Location: Vegetable Crops Research Unit
Title: Ethylene Gas in Storage Author
Submitted to: Proceedings Wisconsin Annual Potato Meetings
Publication Type: Abstract Only
Publication Acceptance Date: January 25, 2010
Publication Date: February 2, 2010
Citation: Bethke, P.C. 2010. Ethylene Gas in Storage [abstract]. Proceedings Wisconsin Annual Potato Meetings. 23:43-45. Technical Abstract: Ethylene is a small volatile organic molecule that is produced by plants and many microbes. Potato tubers sense ethylene at concentrations of less than 1 ppm and respond to ethylene in ways that may be beneficial or detrimental for potato tuber storage. High concentrations of ethylene suppress sprout growth and ethylene at ~10 ppm can be used for residue-free sprout control.
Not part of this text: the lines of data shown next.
Lemma animation_frames_are_the_windows_witness :
  ∃ out,
    save_animation "week.gif" five_days show_window None (Z.of_nat 1) 3 = (out, Ok tt) ∧
    Forall2 (λ window a, render show_window window = Ok a)
      (windows five_days 2 1) (frames out) ∧
    length (frames out) = frame_count (length five_days) 2 1 ∧
    writer_opened out = Some ("week.gif", 3%Z) ∧
    writer_closed out = true ∧
    pbar_closed out = true.
Proof.
  exact (animation_frames_are_the_windows "week.gif" five_days show_window None 2 1 3
           eq_refl (le_n 1) eq_refl five_days_renderable).
Defined.


Lemma animation_ignores_last_element_witness :
  save_animation "week.gif" (["mon"; "tue"; "wed"; "thu"] ++ ["fri"]) show_window
    (Some 2%Z) 1 3 =
  save_animation "week.gif" (["mon"; "tue"; "wed"; "thu"] ++ ["sat"]) show_window
    (Some 2%Z) 1 3.
Proof.
  apply animation_ignores_last_element; cbn; lia.
Defined.


End AnimationProofs.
At lower concentrations, ethylene promotes sprouting, and there may be advantages to treating potato seed tubers with ethylene, although this technology has not been developed. Processing potatoes exposed to ethylene may respond with and increase in reducing sugar content that results in undesirable darkening of products such as French fries and potato chips that are produced by high temperature frying. Because of the potential for adverse effects of ethylene on processing potatoes, we initiated research to determine if ethylene accumulated in modern, ventilated potato storages. The approach used will be described as well as results showing that ethylene accumulation does occur. Ethylene in the storage atmosphere was found to be more prevalent in tuber samples infected with rot producing pathogens. Additional volatile organics associated with pathogenic rot have been detected, and these may have the potential to be biomarkers for pathogen activity.